As the Wikipedia page explains, there are two main kinds: mutation-based fuzzing (where you take legal inputs and mutate them in various interesting ways), andgeneration-based fuzzing (where you build almost-legal inputs from some declarative description, e.g. a grammar). For more information, see here.


HIL (Hardware-In-the-Loop)

HIL refers to running the DUT (or part of it) as an actual, physical HW box, while the rest of the DVE still runs in simulation. See, for instance, configuration (6) under execution platform.

Actually interfacing a piece of real hardware to a simulation engine is somewhat tricky, but (because this so useful) it has been done many times.

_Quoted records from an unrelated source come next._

Lemma settles_if {A} (b : bool) (m1 m2 : dprog A) t P :
  (b = true -> settles m1 t P) -> (b = false -> settles m2 t P) -> settles (if b then m1 else m2) t P.
Proof. destruct b; auto. Qed.

Lemma settles_try {A} (m : dprog A) t P : settles m t P -> settles (d_try m) t (fun _ => True).
Proof. intros Hm. by eapply lives_then. Qed.

Lemma settles_now {A} (f : Z -> dprog A) t P :
  (forall t', t <= t' -> settles (f t') t' P) -> settles (d_bind d_now f) t P.
Proof. intros Hf t' Ht. by apply Hf. Qed.

Lemma settles_sleep {A} d (m : dprog A) t P :
  0 <= d -> (forall t', t + d <= t' -> settles m t' P) -> settles (d_sleep d -;; m) t P.
Proof. intros Hd Hm t' Ht. apply Hm. by rewrite Z2N.id in Ht. Qed.

Lemma settles_context {A} (m : dprog A) t P : settles m t P -> settles (check_context_calls None -;; m) t P.
Proof. intros Hm. exact Hm. Qed.

Lemma settles_transaction d data n t : settles (transaction_call d data n) t (fun _ => True).
Proof. intros [r|err] t' _ Hr; [done|exact Hr]. Qed.

Lemma retry_settles {A} (action : dprog A) operation P fuel : (forall t, settles action t P) ->
  forall deadline t, deadline < t + Z.of_nat fuel * ioRetryDelay ->
  settles (retry_calls (S fuel) deadline operation action) t P.
Proof.
  intros Ha. induction fuel as [|fuel IH]; intros deadline t Hdl; cbn [retry_calls];
    eapply lives_then; try apply Ha; intros [a|err] t1 Ht1 Hr; [exact Hr| |exact Hr|]; cbn [lives]; intros t2 Ht2.
  - destruct (Z.ltb_spec deadline t2); [|lia]. rewrite orb_true_r. exact Hr.
  - destruct (negb _ || _); [exact Hr|]. cbn [lives]. intros t3 Ht3. apply IH.
    rewrite Z2N.id in Ht3 by done. lia.
Qed.
(* ===== verification/ServiceInv.v ===== *)
(** * Invariants of the service

    The invariant of every reachable state of [Service.v]: the gate admits one
    goroutine, the caches agree with the history of chip calls, and every
    response a goroutine carries is justified by that history. *)

From S2P Require Import Prelude Errors Effects Codec Service.

Open Scope string_scope.
Open Scope list_scope.
Open Scope Z_scope.

(** The goroutine owns the gate's token. *)
Definition critical (p : pc) : bool :=
  match p with
  | Called _ | Acquiring _ _ | Done _ _ => false
  | _ => true
  end.

(** The goroutine is inside a driver call. *)
Definition in_chip (p : pc) : bool :=
  match p with
  | ChipMajor _ _ _ | ChipCertificate _ _ _ | ChipSign _ _ _ _ => true
  | _ => false
  end.

Lemma in_chip_critical p : in_chip p = true -> critical p = true.
Proof. by destruct p. Qed.

(** The name [gate.status] shows while the goroutine is at [p]. *)
Definition shown_holder (p : pc) : string :=
  match p with
  | Locked c _ | ChipMajor c _ _ | Releasing c _ => holder_name c
  | ChipCertificate _ _ _ | Storing _ _ _ _ => "certificate"
  | ChipSign requestID _ _ _ | Putting requestID _ _ _ _ => requestID
  | _ => ""
  end.

Section Invariant.
Context `{GousbText} (uuid_valid : string -> bool).

Definition call_ok (c : call) : Prop :=
  match c with
  | CallSign requestID challenge => uuid_valid requestID = true /\ 1 <= len challenge <= 128
  | _ => True
  end.

(** What justifies a response to [c]. *)
Definition response_ok (h : list event) (c : call) (r : response) : Prop :=
  match c, r with
  | CallSign requestID challenge, RSign (Ok res) =>
      exists challenge' entry, EvPut requestID challenge' entry ∈ h /\
        sha256 challenge' = sha256 challenge /\ signature entry = Signature res /\
        EvSigned requestID challenge' (Signature res) ∈ h
  | CallSign requestID challenge, RSign (Err e) =>
      e = SentinelError ErrRequestIDReuse ->
      exists challenge' entry, EvPut requestID challenge' entry ∈ h /\
        sha256 challenge' <> sha256 challenge
  | CallCertificate, RCertificate (Ok cert) =>
      exists major data, EvStore (stored_certificate major data) ∈ h /\
        ProtocolMajor cert = major /\ Data cert = data /\
        Base64 cert = base64_EncodeToString data /\ SHA256Hex cert = hex_encode (sha256 data)
  | CallCertificate, RCertificate (Err _) => True
  | CallProbe, RProbe _ => True
  | _, _ => False
  end.

Definition pc_ok (s : shared) (p : pc) : Prop :=
  match p with
  | Called _ => True
  | Acquiring c _ | Acquired c _ | Locked c _ => call_ok c
  | ChipMajor CallCertificate _ _ | ChipCertificate _ _ _ | Storing _ _ _ _ => certificate s = None
  | ChipMajor CallProbe _ _ => True
  | ChipMajor (CallSign _ _) _ _ => False
  | ChipSign requestID challenge _ _ =>
      call_ok (CallSign requestID challenge) /\ entries s !! requestID = None
  | Putting requestID challenge _ _ sig =>
      call_ok (CallSign requestID challenge) /\ entries s !! requestID = None /\
      EvSigned requestID challenge sig ∈ history s
  | Releasing c r | Unlocking c r | Done c r => response_ok (history s) c r
  end.

(** The caches and the history. *)
Record shared_ok (s : shared) : Prop := {
  (** an entry that has not expired is in the cache *)
  put_cached : forall requestID challenge entry,
    EvPut requestID challenge entry ∈ history s -> clock s <= expiresAt entry ->
    entries s !! requestID = Some entry;
  (** cache entries were put there *)
  cached_put : forall requestID entry, entries s !! requestID = Some entry ->
    exists challenge, EvPut requestID challenge entry ∈ history s;
  put_digest : forall requestID challenge entry,
    EvPut requestID challenge entry ∈ history s -> challengeDigest entry = sha256 challenge;
  (** what was put there is what the chip answered *)
  put_signed : forall requestID challenge entry,
    EvPut requestID challenge entry ∈ history s -> EvSigned requestID challenge (signature entry) ∈ history s;
  (** a chip call for a request starts after every earlier entry has expired *)
  chip_after_expiry : forall newer older requestID challenge t,
    history s = newer ++ EvChipSign requestID challenge t :: older ->
    forall challenge' entry, EvPut requestID challenge' entry ∈ older -> expiresAt entry < t;
  (** the certificate is what was stored, once *)
  stored_once : forall c c', EvStore c ∈ history s -> EvStore c' ∈ history s -> c = c';
  stored_history : forall c, certificate s = Some c <-> EvStore c ∈ history s;
  stored_shape : forall c, certificate s = Some c -> exists major data, c = stored_certificate major data
}.

Record gate_ok (st : state) : Prop := {
  one_critical : forall t1 t2 p1 p2,
    threads st !! t1 = Some p1 -> threads st !! t2 = Some p2 ->
    critical p1 = true -> critical p2 = true -> t1 = t2;
  critical_token : forall t p, threads st !! t = Some p -> critical p = true ->
    token (sh st) = true /\ holder (sh st) = shown_holder p;
  token_critical : token (sh st) = true ->
    exists t p, threads st !! t = Some p /\ critical p = true;
  free_holder : token (sh st) = false -> holder (sh st) = ""
}.

Record inv (st : state) : Prop := {
  inv_gate : gate_ok st;
  inv_shared : shared_ok (sh st);
  inv_threads : forall t p, threads st !! t = Some p -> pc_ok (sh st) p
}.

(** ** One action *)

Lemma response_ok_mono h h' c r :
  (forall e, e ∈ h -> e ∈ h') -> response_ok h c r -> response_ok h' c r.
Proof.
  intros Hsub. destruct c, r as [[]|[]|[]]; simpl; try done.
  - intros (major & data & ? & ?). eauto 10.
  - intros (challenge' & entry & ? & ? & ? & ?). exists challenge', entry. auto.
  - intros Hr He. destruct (Hr He) as (challenge' & entry & ? & ?). eauto.
Qed.

(** [cache_get] only removes an expired entry. *)
Lemma cache_get_spec t rid es hit es' :
  cache_get t rid es = (hit, es') ->
  hit = es' !! rid /\
  (forall e, hit = Some e -> es !! rid = Some e /\ t <= expiresAt e) /\
  (forall rid' e, es' !! rid' = Some e -> es !! rid' = Some e) /\
  (forall rid' e, es !! rid' = Some e -> t <= expiresAt e -> es' !! rid' = Some e).
Proof.
  unfold cache_get. destruct (es !! rid) as [e|] eqn:He.
  - destruct (Z.ltb_spec (expiresAt e) t); intros [= <- <-].
    + split_and!; [by rewrite lookup_delete_eq|done|..].
      * intros rid' e' Hl. by apply lookup_delete_Some in Hl as [_ ?].
      * intros rid' e' Hl Ht. rewrite lookup_delete_ne; [done|]. intros ->.
        rewrite He in Hl. simplify_eq. lia.
    + split_and!; [done|by intros ? [= <-]|done|done].
  - intros [= <- <-]. by split_and!.
Qed.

In general, big-system verification people love this *-in-the-loop notation, so beware that HIL can also be Human-In-the-Loop. Also, when reading about HIL (e.g. in Wikipedia) you will often see them referring to the HIL component connected to a plant. Don’t worry – this is has nothing to do with the planting season – “plant” is a control-theory term, probably used for excellent historical reasons. In our skid-control example, the “plant” is the actual brake mechanics controlled by the skid-control unit.


ICE (In Circuit Emulation / Emulator)

 This is another term well-calculated to confuse you. It has two different (but slightly-related) meanings.

For embedded SW verification folks, ICE means a device which helps debugging SW. It uses a special version of the actual, HW CPU, which has some special way (e.g. JTAG) to get debug information to the ICE debug SW. The Wikipedia entry summarizes this well.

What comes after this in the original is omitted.